As Trump's return threatens to end U.S. support for Ukraine, allies scramble to fill the gap
CBC
As Ukraine's allies gathered in Halifax on Friday for the International Security Forum, president Peter Van Praagh acknowledged the foreboding many felt following the election of Donald Trump.
"Judging from today's reports and traditional and social media, we might be forgiven for believing that Ukraine can no longer win the war against Russian aggression," he said. "This widespread forecast is not true."
"It was not true when all the experts said the same thing on February 24, 2022, the date Putin invaded, and it is not true now," he added, promising a conference that would "change this doom-and-gloom narrative."
The meeting represents one of the best chances for those still committed to Ukrainian victory against Russia to try to find ways to stymie Trump's declared intention of pushing Ukraine into peace talks that almost certainly would end with the loss of a large part of its territory.
Those allies face a difficult, perhaps insurmountable, task. But already, some of Trump's predictions about how the world and the war would respond to his election victory are turning out differently than he expected.
One of Trump's campaign promises was that he would end the Ukraine war before taking the oath of office.
"I will get it settled before I even become president," Trump claimed during his only debate with Vice President Kamala Harris. "If I win, when I'm president-elect, what I'll do is I'll speak to one, I'll speak to the other.
"They respect me. They don't respect [President Joe] Biden."

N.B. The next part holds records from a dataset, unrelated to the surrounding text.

(* ===== verification/TreeFlat.v ===== *)
(** * A tree seen as the sequence of its leaves

    In-order traversal turns a tree into a list of leaves, each with the
    separator on its right (none for the last leaf). A separator is an upper
    bound of the versions left of it, not necessarily one of them: updates in
    place and the scavenger change the last entry of a leaf and leave the
    separator alone. [flat_in] says that the sequence is sorted, [covers] that
    a request that meets a separator left of some of its versions finds one
    of them in the leaf before the separator. *)

From S2P Require Import Prelude Status LeafMeta LeafNode LeafOps LeafCells LeafEncode LeafFixup LeafSpec LeafRefine LeafPlain LeafMove NodeSearch LeafTheorems NodeSearchSpec NonLeaf NonLeafSpec NodeTheorems.

Section flat.
Context (cmp : list byte -> list byte -> Z) `{!CmpOk cmp}.

(** ** The order of versions *)

Definition vle (v w : version) : Prop := cmp v.1 w.1 < 0 \/ (cmp v.1 w.1 = 0 /\ w.2 <= v.2).

Lemma ordered_vle v w : ordered cmp v w -> vle v w.
Proof using Type. unfold ordered, vle. lia. Qed.

Lemma vle_refl v : vle v v.
Proof using CmpOk0. right. split; [apply (cmp_refl cmp)|lia]. Qed.

Lemma cmp_eq_l a b c : cmp a b = 0 -> Z.sgn (cmp a c) = Z.sgn (cmp b c).
Proof using CmpOk0.
  intros Hab. pose proof (cmp_antisym a b). pose proof (cmp_antisym a c). pose proof (cmp_antisym b c).
  pose proof (cmp_trans a b c). pose proof (cmp_trans b a c). pose proof (cmp_trans c a b). pose proof (cmp_trans c b a).
  lia.
Qed.

Lemma vle_ordered a b c : vle a b -> ordered cmp b c -> ordered cmp a c.
Proof using CmpOk0.
  unfold vle, ordered. intros [Hab|[Hab Hs]] [Hbc|[Hbc Hs']].
  - left. apply (cmp_lt_trans' cmp _ b.1); lia.
  - left. apply (cmp_lt_trans' cmp _ b.1); lia.
  - left. apply (cmp_lt_trans cmp _ b.1); lia.
  - right. pose proof (cmp_eq_l a.1 b.1 c.1 Hab). lia.
Qed.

He repeated the claim in an interview on the podcast PMD: "I think the world's going to behave, and I think I will settle Russia-Ukraine while I'm president-elect."
But peace has not broken out. Instead, there has been a wave of escalation.

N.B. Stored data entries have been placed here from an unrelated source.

(* ===== verification/OverflowSpec.v ===== *)
(** * The contract of big objects

    A chain of overflow nodes is seen as the list of its nodes and the bytes
    it holds. *)

From stdpp Require Import gmap.
From S2P Require Import Prelude Status LeafMeta LeafNode LeafOps NodeSearch PStats Overflow.

Section spec.
Context (bt : btree_raw).

Abbreviation ovs := (get_data_in_overflownode bt).

(** The nodes [ids] linked from [p] hold [data]; all but the last are full. *)
Inductive chain (ns : gmap Z onode) : Z -> list Z -> list byte -> Prop :=
  | chain_last id d post :
      id <> 0 -> ns !! id = Some (mk_onode 0 (d ++ post)) -> 0 < lenZ d <= ovs -> chain ns id [id] d
  | chain_cons id next d ids data :
      id <> 0 -> ns !! id = Some (mk_onode next d) -> lenZ d = ovs ->
      chain ns next ids data -> id ∉ ids -> chain ns id (id :: ids) (d ++ data).

Lemma chain_head ns p ids data : chain ns p ids data -> exists ids', ids = p :: ids' /\ p <> 0.
Proof using All. destruct 1; by eexists. Qed.

Lemma chain_NoDup ns p ids data : chain ns p ids data -> NoDup ids.
Proof using All.
  induction 1 as [|id next d ids data H0 Hn Hl Hc IH Hni]; [apply NoDup_singleton|].
  by apply NoDup_cons_2.
Qed.

Lemma chain_ext ns ns' p ids data :
  chain ns p ids data -> (forall id, id ∈ ids -> ns' !! id = ns !! id) -> chain ns' p ids data.
Proof using All.
  induction 1 as [id d post H0 Hn Hl|id next d ids data H0 Hn Hl Hc IH Hni]; intros He.
  - econstructor; [done| |done]. rewrite He by set_solver. exact Hn.
  - econstructor; [done| |done| |done]; [rewrite He by set_solver; exact Hn|].
    apply IH. intros. apply He. set_solver.
Qed.

(** ** Reading *)

Context (read_ret : Z -> btree_status).

(** The node is not being deleted and is cached or can be read. *)
Definition accessible (st : ov_state) (id : Z) : Prop :=
  id ∉ deleted_nodes st /\ (id ∈ ov_cached st \/ read_ret id = BTREE_SUCCESS).

Lemma get_existing_ok st id n :
  ov_nodes st !! id = Some n -> accessible st id ->
  exists c, get_existing_overflow_node read_ret st id = Some (set_cached st c, inr n) /\
    ov_cached st ⊆ c /\ id ∈ c.
Proof using All.
  intros Hn (Hd & Hacc). unfold get_existing_overflow_node. case_decide as Hc.
  - exists (ov_cached st). rewrite bool_decide_true by done. cbn. rewrite Hn. cbn.
    split; [by destruct st|done].
  - destruct Hacc as [|Hr]; [done|]. rewrite decide_True by done. rewrite Hn. cbn.
    eexists. split; [done|]. set_solver.
Qed.

Lemma accessible_cached st c id : ov_cached st ⊆ c -> accessible st id -> accessible (set_cached st c) id.
Proof using All. intros Hc [Hd [H|H]]; (split; [exact Hd|]); [left; cbn; set_solver|by right]. Qed.

(** ** Deletion *)

Lemma delete_chain_ok ns p ids data :
  chain ns p ids data -> forall fuel st num,
  ov_nodes st = ns -> Forall (accessible st) ids -> (length ids < fuel)%nat ->
  exists st', delete_chain read_ret fuel st p num = Some (st', num + lenZ ids, BTREE_SUCCESS) /\
    ov_nodes st' = ns /\ deleted_nodes st' = deleted_nodes st ++ ids /\
    deleted_ovnodes_id st' = deleted_ovnodes_id st /\ ov_supply st' = ov_supply st /\
    ov_cached st ⊆ ov_cached st'.
Proof using All.
  assert (forall st id n c, get_existing_overflow_node read_ret st id = Some (set_cached st c, inr n) ->
    ov_cached st ⊆ c -> forall i, i <> id -> accessible st i -> accessible (free_node (set_cached st c) id) i) as Hfree.
  { intros st id n c _ Hc i Hi Hacc. apply (accessible_cached st c) in Hacc; [|done].
    destruct Hacc as [Hd Hr]. split; [|exact Hr]. cbn in *. set_solver. }
  induction 1 as [id d post H0 Hn Hl|id next d ids data H0 Hn Hl Hc IH Hni];
    intros fuel st num Hns Hacc Hf; (destruct fuel as [|fuel]; [lia|]); cbn [delete_chain];
    rewrite (proj2 (Z.eqb_neq id 0)) by lia; apply Forall_cons_iff in Hacc as [Hac Hacc];
    pose proof Hn as Hn'; rewrite <- Hns in Hn';
    destruct (get_existing_ok st id _ Hn' Hac) as (c & Hg & Hc' & _); rewrite Hg; runs; cbn [on_next].
  - destruct fuel as [|fuel]; [cbn in Hf; lia|]. cbn [delete_chain].
    change (0 =? 0) with true. cbv iota. eexists. split; [do 3 f_equal|]. by split_and!.
  - destruct (IH fuel (free_node (set_cached st c) id) (num + 1)) as (st' & Hd & E1 & E2 & E3 & E4 & E5).
    + done.
    + apply Forall_lookup_2. intros k i Hk. apply (Hfree st id _ c Hg Hc').
      * intros ->. apply Hni. by eapply list_elem_of_lookup_2.
      * apply (Forall_at Hacc Hk).
    + cbn in Hf. lia.
    + exists st'. rewrite Hd. split_and!; [|done| |done|done|].
      * do 3 f_equal. cbn [length]. lia.
      * rewrite E2. cbn. by rewrite <- app_assoc.
      * etrans; [exact Hc'|exact E5].
Qed.
Context (Hbt : bt_ok bt).

Lemma chain_length ns p ids data :
  chain ns p ids data -> (length ids <= length data)%nat /\ 0 < lenZ data.
Proof using Hbt.
  pose proof (bt_ovf _ Hbt). induction 1 as [|id next d ids data H0 Hn Hl Hc IH Hni]; cbn [length].
  - lia.
  - rewrite length_app. lia.
Qed.

Lemma read_chain_ok ns p ids data :
  chain ns p ids data -> forall fuel st acc ret,
  ov_nodes st = ns -> Forall (accessible st) ids -> (length ids < fuel)%nat ->
  exists c, read_chain bt read_ret fuel st p (lenZ data) acc ret
            = Some (set_cached st c, acc ++ data, 0, 0, BTREE_SUCCESS) /\ ov_cached st ⊆ c.
Proof using All.
  pose proof (bt_ovf _ Hbt) as Ho.
  induction 1 as [id d post H0 Hn Hl|id next d ids data H0 Hn Hl Hc IH Hni];
    intros fuel st acc ret Hns Hacc Hf; (destruct fuel as [|fuel]; [lia|]); cbn [read_chain].
  - rewrite (proj2 (Z.eqb_neq _ 0)), (proj2 (Z.eqb_neq id 0)) by lia. cbn [orb].
    apply Forall_cons_iff in Hacc as [Hacc _]. rewrite <- Hns in Hn.
    destruct (get_existing_ok st id _ Hn Hacc) as (c & -> & Hc & _). runs. cbn [on_data on_next].
    rewrite Z.min_l, Nat2Z.id, read_bytes_front by (done || lia). runs.
    exists c. destruct fuel as [|fuel]; [cbn in Hf; lia|]. cbn [read_chain].
    by rewrite Z.sub_diag.
  - rewrite length_app, Nat2Z.inj_add.
    destruct (chain_length _ _ _ _ Hc) as [_ Hpos].
    rewrite (proj2 (Z.eqb_neq _ 0)), (proj2 (Z.eqb_neq id 0)) by lia. cbn [orb].
    apply Forall_cons_iff in Hacc as [Hac Hacc]. rewrite <- Hns in Hn.
    destruct (get_existing_ok st id _ Hn Hac) as (c & -> & Hc' & _). runs. cbn [on_data on_next].
    rewrite Z.min_r by lia. rewrite <- Hl, Nat2Z.id, read_bytes_all by done. runs.
    replace (lenZ d + lenZ data - lenZ d) with (lenZ data) by lia.
    destruct (IH fuel (set_cached st c) (acc ++ d) BTREE_SUCCESS) as (c' & Hr & Hcc).
    + done.
    + eapply Forall_impl; [|exact Hacc]. intros i. by apply accessible_cached.
    + cbn in Hf. lia.
    + exists c'. rewrite Hr, app_assoc. split; [done|]. cbn in Hcc. set_solver.
Qed.

(** ** Allocation *)

(** The link the filling loop sets before it fills node [n]. *)
Definition linked (n_last : option Z) (n : Z) (ns : gmap Z onode) : gmap Z onode :=
  match n_last with
  | Some l => alter (fun x => mk_onode n (on_data x)) l ns
  | None => ns
  end.

Lemma write_front buf bs :
  (length bs <= length buf)%nat -> write_bytes buf 0 bs = Some (bs ++ drop (length bs) buf).
Proof using Type. intros H. unfold write_bytes. by rewrite decide_True by lia. Qed.

(** New nodes the allocator hands out: valid ids and buffers of the right
    size, all different. *)
Definition news_ok (news : list (Z * list byte)) : Prop :=
  Forall (fun x => x.1 <> 0 /\ lenZ x.2 = ovs) news /\ NoDup news.*1.

Lemma allocate_loop_ok news : forall fuel st n buf n_last acc p rest,
  p <> [] -> (length news < fuel)%nat -> lenZ news * ovs < lenZ p <= (lenZ news + 1) * ovs ->
  ov_nodes st !! n = Some (mk_onode 0 buf) -> news_ok ((n, buf) :: news) ->
  ov_supply st = (inr <$> news) ++ rest ->
  (forall l, n_last = Some l -> l ∉ n :: news.*1) ->
  exists st', allocate_loop bt fuel st n n_last acc p = Some (st', acc ++ n :: news.*1, BTREE_SUCCESS) /\
    chain (ov_nodes st') n (n :: news.*1) p /\
    (forall i, i ∉ n :: news.*1 -> ov_nodes st' !! i = linked n_last n (ov_nodes st) !! i) /\
    deleted_nodes st' = deleted_nodes st /\ deleted_ovnodes_id st' = deleted_ovnodes_id st /\
    ov_supply st' = rest /\ ov_cached st' = list_to_set news.*1 ∪ ov_cached st.
Proof using All.
  pose proof (bt_ovf _ Hbt) as Ho.
  induction news as [|[id' buf'] news IH]; intros fuel st n buf n_last acc p rest Hp Hf Hlen Hn Hnews Hsup Hlast;
    (destruct fuel as [|fuel]; [lia|]); cbn [allocate_loop];
    change (match n_last with Some l => alter _ l (ov_nodes st) | None => ov_nodes st end)
      with (linked n_last n (ov_nodes st));
    (assert (linked n_last n (ov_nodes st) !! n = Some (mk_onode 0 buf)) as Hn';
      [destruct n_last as [l|]; [|done]; cbn [linked]; rewrite lookup_alter_ne; [done|];
       pose proof (Hlast l eq_refl); set_solver|]); rewrite Hn'; runs; cbn [on_data on_next];
    destruct Hnews as [Hok Hnd]; apply Forall_cons_iff in Hok as [[Hn0 Hbuf] Hok]; cbn in Hn0, Hbuf.
  - cbn [length] in Hlen. change (n2z 0) with 0 in Hlen.
    assert (Z.min (lenZ p) ovs = lenZ p) as -> by lia. rewrite Nat2Z.id, firstn_all, drop_all.
    rewrite write_front by lia. runs. eexists. split; [done|]. cbn.
    split_and!; [|intros i Hi|done|done|done|set_solver].
    + econstructor; [done|by rewrite lookup_insert_eq|]. destruct p; [done|]. cbn [length] in *. lia.
    + rewrite lookup_insert_ne by set_solver. done.
  - assert (length p > z2n ovs)%nat as Hpl by (cbn [length] in Hlen; nia).
    assert (Z.min (lenZ p) ovs = ovs) as -> by lia.
    assert (length (take (z2n ovs) p) = z2n ovs) as Htl by (rewrite length_take; lia).
    rewrite write_front by lia. runs. rewrite Htl, (drop_ge buf), app_nil_r by lia.
    destruct (drop (z2n ovs) p) as [|b0 p'] eqn:Hd.
    { apply (f_equal length) in Hd. rewrite length_drop in Hd. cbn in Hd. lia. }
    rewrite <- Hd. clear b0 p' Hd. unfold get_new_node.
    cbn [ov_supply add_overflow_stats set_nodes]. rewrite Hsup. cbn [fmap list_fmap app].
    match goal with |- context [allocate_loop bt fuel ?s _ _ _ _] => set (st2 := s) end.
    destruct (IH fuel st2 id' buf' (Some n) (acc ++ [n]) (drop (z2n ovs) p) rest)
      as (st' & Hrun & Hch & Hfr & E1 & E2 & E3 & E4).
    + intros Hd%(f_equal length). rewrite length_drop in Hd. cbn in Hd. lia.
    + cbn in Hf. lia.
    + rewrite length_drop. cbn [length] in Hlen. rewrite Nat2Z.inj_sub by lia. nia.
    + cbn. by rewrite lookup_insert_eq.
    + split; [done|]. by apply NoDup_cons_1_2 in Hnd.
    + done.
    + intros l [= <-]. by apply NoDup_cons_1_1 in Hnd.
    + exists st'. rewrite Hrun. rewrite <- app_assoc. split; [done|].
      assert (n ∉ id' :: news.*1) as Hnn by (by apply NoDup_cons_1_1 in Hnd).
      split_and!; [|intros i Hi|rewrite E1; done|rewrite E2; done|done|rewrite E4; cbn; set_solver].
      * rewrite <- (take_drop (z2n ovs) p). apply (chain_cons _ n id'); [done| |lia|done|done].
        rewrite Hfr by done. cbn [linked]. rewrite lookup_alter_eq. cbn.
        rewrite lookup_insert_ne by set_solver. by rewrite lookup_insert_eq.
      * change (i ∉ n :: id' :: news.*1) in Hi. rewrite Hfr by set_solver. cbn [linked].
        rewrite lookup_alter_ne by set_solver. cbn.
        rewrite !lookup_insert_ne by set_solver. done.
Qed.
End spec.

Far from quailing at the prospect of a Trump presidency, Russian President Vladimir Putin authorized the use of a new nuclear-capable intermediate-range ballistic missile (IRBM) called Oreshnik ('the hazel") in response to a Ukrainian missile attack on Russia.
Putin also went on national television to tell Russians that "a regional conflict in Ukraine previously provoked by the West has acquired elements of a global character," and marked the 1000th day since Russia's full-scale invasion by signing changes to Russia's nuclear doctrine, lowering the threshold for the use of nuclear weapons.

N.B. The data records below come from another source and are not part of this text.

(** The children of a node lie between its separators. *)
Lemma kids_bounds ns d v seps ub kids : forall off lo,
  kids_ok ns d v seps ub off kids -> length kids = S (length seps - off) -> (off <= length seps)%nat ->
  flat_in cmp lo (kids_flat kids) ub ->
  node_sorted cmp (ent_version <$> drop off seps) /\ (forall e, e ∈ drop off seps -> above cmp lo (ent_version e)) /\
  (forall i k, kids !! i = Some k ->
     flat_in cmp (match i with O => lo | S j => bound_at seps ub (off + j) end) k.1 (bound_at seps ub (off + i))).
Proof using CmpOk0.
  induction kids as [|k kids IH]; intros off lo Hk Hlen Hoff Hf; [done|]. apply kids_ok_cons in Hk as [Hk0 Hk].
  rewrite kids_flat_cons in Hf. destruct kids as [|k' kids].
  - assert (off = length seps) as -> by (cbn in Hlen; lia). rewrite drop_all. cbn in Hf. rewrite app_nil_r in Hf.
    split_and!; [intros i j ???; done|by intros ? ?%not_elem_of_nil|].
    intros [|i] x Hi; [|done]. injection Hi as <-. unfold bound_at. by rewrite (lookup_ge_None_2 seps) by lia.
  - assert (off < length seps)%nat as Hlt by (cbn in Hlen; lia).
    destruct (lookup_lt_is_Some_2 seps off Hlt) as [sep Hsep].
    assert (bound_at seps ub off = Some (ent_version sep)) as Hb by (unfold bound_at; by rewrite Hsep).
    rewrite Hb in Hk0.
    assert (kids_flat (k' :: kids) <> []) as Hne2.
    { apply kids_ok_cons in Hk as [Hk1 _]. apply subtree_ne in Hk1. rewrite kids_flat_cons. by destruct k'.1. }
    apply flat_in_app in Hf as (w & Hf0 & Hf); [|by eapply subtree_ne|done].
    assert (w = ent_version sep) as ->.
    { pose proof (flat_last_bound _ _ _ _ Hf0 (subtree_last _ _ _ _ _ _ Hk0)). congruence. }
    destruct (IH (S off) (Some (ent_version sep)) Hk) as (Hs & Ha & Hch); [cbn in *; lia|lia|done|].
    destruct (flat_entries cmp _ _ _ Hf0) as (_ & _ & Hab). specialize (Hab _ eq_refl).
    rewrite (drop_S seps sep off Hsep). split_and!.
    + rewrite fmap_cons. intros [|i] [|j] x y Hij Hi Hj; [lia| |lia|apply (Hs i j); [lia|done|done]].
      injection Hi as <-. change ((ent_version <$> drop (S off) seps) !! j = Some y) in Hj. rewrite list_lookup_fmap in Hj.
      destruct (drop (S off) seps !! j) as [e|] eqn:E; [|done]. injection Hj as <-.
      apply (Ha e). by eapply list_elem_of_lookup_2.
    + intros e [->|He]%elem_of_cons; [done|]. specialize (Ha e He). destruct lo as [l|]; [|done]. cbn in *.
      by apply (ordered_trans cmp _ (ent_version sep)).
    + intros [|i] x Hi.
      * injection Hi as <-. by rewrite Nat.add_0_r, Hb.
      * specialize (Hch i x Hi). replace (off + S i)%nat with (S off + i)%nat by lia.
        destruct i as [|i]; [by rewrite Nat.add_0_r, Hb|].
        by replace (off + S i)%nat with (S off + i)%nat by lia.
Qed.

The escalation has not surprised observers of this war, or of wars generally, said former Canadian defence official Andrew Rasoulis, now with the Canadian Global Affairs Institute.
"It's very predictable," he told CBC News. "As often is the case before wars come to an end and negotiations set in, the fighting sometimes can be heaviest at that point as both sides try to strengthen their positions before they actually sit down.